Exercise data Start Marker

(* ===== verification/RtRefine.v ===== *)
(** The route table protocol: an abstract machine on finite maps, and the proof
    that the parser refines it.

    The machine has the active table and the one under construction as abstract
    tables (RtSpec.v); [spec_rec] is the effect of a record and the state message
    sent back.  It is [UB] on records outside of the protocol: fields missing
    that the code dereferences, an end record with a count while no table is
    being built, the route key 0.  On everything else [parse_rt_rec] does what the
    machine does, on entries, endpoints and hash tables with reference counts. *)

From S2P Require Import Prelude Bytes Symtab SymIface Tools Mbuf Endpoint RouteTable RtInv RtSpec RtParser.

(** A table with its counts of route records and of managed element records. *)
Record counted := MkC { ct_tab : atable; ct_upd : Z; ct_mupd : Z }.

(** Of the table that drains only the counts matter: a recycled table keeps the
    one that its start record does not reset. *)
Record astate := MkA {
  as_act : option counted;
  as_old : option (Z * Z);
  as_new : option counted;
  as_id : option (list Z);
  as_full : bool;
  as_ready : bool
}.

Definition start_from (all : bool) (act : option counted) : atable :=
  match act with
  | Some c => if all then ct_tab c else MkAT ∅ (at_owners (ct_tab c))
  | None => MkAT ∅ ∅
  end.

Definition spec_start (can all keep me : bool) (S : astate) (tokens : list (list Z)) : option (list Z) * astate :=
  let c0 := match as_new S with Some _ => (0, 0) | None => default (0, 0) (as_old S) end in
  (match as_new S with
   | Some _ => send_rt_ack can (as_id S) false (Some $"table not complete")
   | None => None
   end,
   MkA (as_act S) None
     (Some (MkC (start_from all (as_act S)) (if me then c0.1 else 0) (if me then 0 else c0.2)))
     (match tokens !! 2%nat with Some t => Some (clip t) | None => if keep then as_id S else None end)
     (as_full S) (as_ready S)).

Definition spec_roll (can full ready : bool) (S : astate) : option (list Z) * astate :=
  match as_new S with
  | Some c =>
      (send_rt_ack can (as_id S) true None,
       MkA (Some c) ((fun c => (ct_upd c, ct_mupd c)) <$> as_act S) None (as_id S) (full || as_full S) (ready || as_ready S))
  | None => (None, S)
  end.

Definition spec_end (can full ready : bool) (count : counted -> Z) (reason : counted -> list Z -> list Z)
    (S : astate) (tokens : list (list Z)) : comp (option (list Z) * astate) :=
  match tokens !! 2%nat with
  | Some n =>
      c ← deref (as_new S);
      if negb (count c =? atoi n)
      then Ret (send_rt_ack can (as_id S) false (Some (reason c n)),
                MkA (as_act S) (as_old S) None (as_id S) (as_full S) (as_ready S))
      else Ret (spec_roll can full ready S)
  | None => Ret (spec_roll can full ready S)
  end.

Definition set_anew (S : astate) (c : counted) : astate :=
  MkA (as_act S) (as_old S) (Some c) (as_id S) (as_full S) (as_ready S).

(** A route record, counted; the key must not be 0. *)
Definition spec_upd (S : astate) (c : counted) (k : Z) (A : atable) : comp (option (list Z) * astate) :=
  if decide (valid_key (ANum k)) then Ret (None, set_anew S (MkC A (i32 (ct_upd c + 1)) (ct_mupd c))) else UB.

Definition spec_meid (can : bool) (S : astate) (tokens : list (list Z)) : comp (option (list Z) * astate) :=
  match tokens with
  | t0 :: t1 :: rest =>
      if streq t0 $"meid_map" then
        if bool_decide (head (clip t1) = Some 115) then Ret (spec_start can true false true S tokens)
        else if streq (clip t1) $"end"
             then spec_end can false false ct_mupd (fun c n => missing_records n (ct_upd c)) S tokens
             else Ret (None, S)
      else
        match as_new S with
        | None => Ret (None, S)
        | Some c =>
            let put A := Ret (None, set_anew S (MkC A (ct_upd c) (i32 (ct_mupd c + 1)))) in
            if streq t0 $"mme_ar"
            then match rest with t2 :: _ => put (spec_meid_ar t1 t2 (ct_tab c)) | [] => Ret (None, S) end
            else if streq t0 $"mme_del" then put (spec_meid_del t1 (ct_tab c)) else Ret (None, S)
        end
  | _ => Ret (None, S)
  end.

Section spec.
Variables (my : list Z) (ips : option if_addrs_t).

Definition spec_rec (can : bool) (wbuf : list Z) (S : astate) (buf : list Z) : comp (option (list Z) * astate) :=
  match tokenise (trim_tail (skip_space buf)) 128 124 with
  | [] => Ret (None, S)
  | t0 :: ts =>
      let t0 := clip t0 in
      let tokens := t0 :: ts in
      match t0 with
      | [] => Ret (None, S)
      | c :: _ =>
          if c =? 35 then Ret (None, S)
          else if c =? 100 then
            match as_new S, ts with
            | Some c, t1 :: t2 :: _ =>
                spec_upd S c (rec_key t1 (atoi t2)) (spec_trash my ips t1 (atoi t2) (ct_tab c))
            | _, _ => Ret (None, S)
            end
          else if c =? 110 then
            t1 ← deref (tokens !! 1%nat);
            if streq (clip t1) $"end"
            then spec_end can true true ct_upd (fun c n => missing_records n (ct_upd c)) S tokens
            else Ret (spec_start can false false false S tokens)
          else if c =? 109 then
            if streq t0 $"mse" then
              match as_new S, ts with
              | Some c, t1 :: t2 :: t3 :: _ =>
                  spec_upd S c (rec_key t1 (atoi t2)) (spec_entry my ips t1 (atoi t2) t3 (ct_tab c))
              | _, _ => Ret (None, S)
              end
            else spec_meid can S tokens
          else if c =? 114 then
            match as_new S with
            | None => Ret (None, S)
            | Some c =>
                t1 ← deref (tokens !! 1%nat);
                t2 ← deref (tokens !! 2%nat);
                let sid := match tokens !! 3%nat with Some t3 => atoi t3 | None => UNSET_SUBID end in
                spec_upd S c (rec_key t1 sid) (spec_entry my ips t1 sid t2 (ct_tab c))
            end
          else if c =? 117 then
            if negb (as_full S) then Ret (None, S)
            else
              t1 ← deref (tokens !! 1%nat);
              if streq (clip t1) $"end"
              then match as_new S with
                   | None => Ret (None, S)
                   | Some _ => spec_end can false true ct_upd (fun _ _ => wbuf) S tokens
                   end
              else Ret (spec_start can true true false S tokens)
          else Ret (None, S)
      end
  end.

Exercise data End Marker

* [Required action] Count the lines of the data that contain the word "does", and give only that number.

* [Worked solution] 3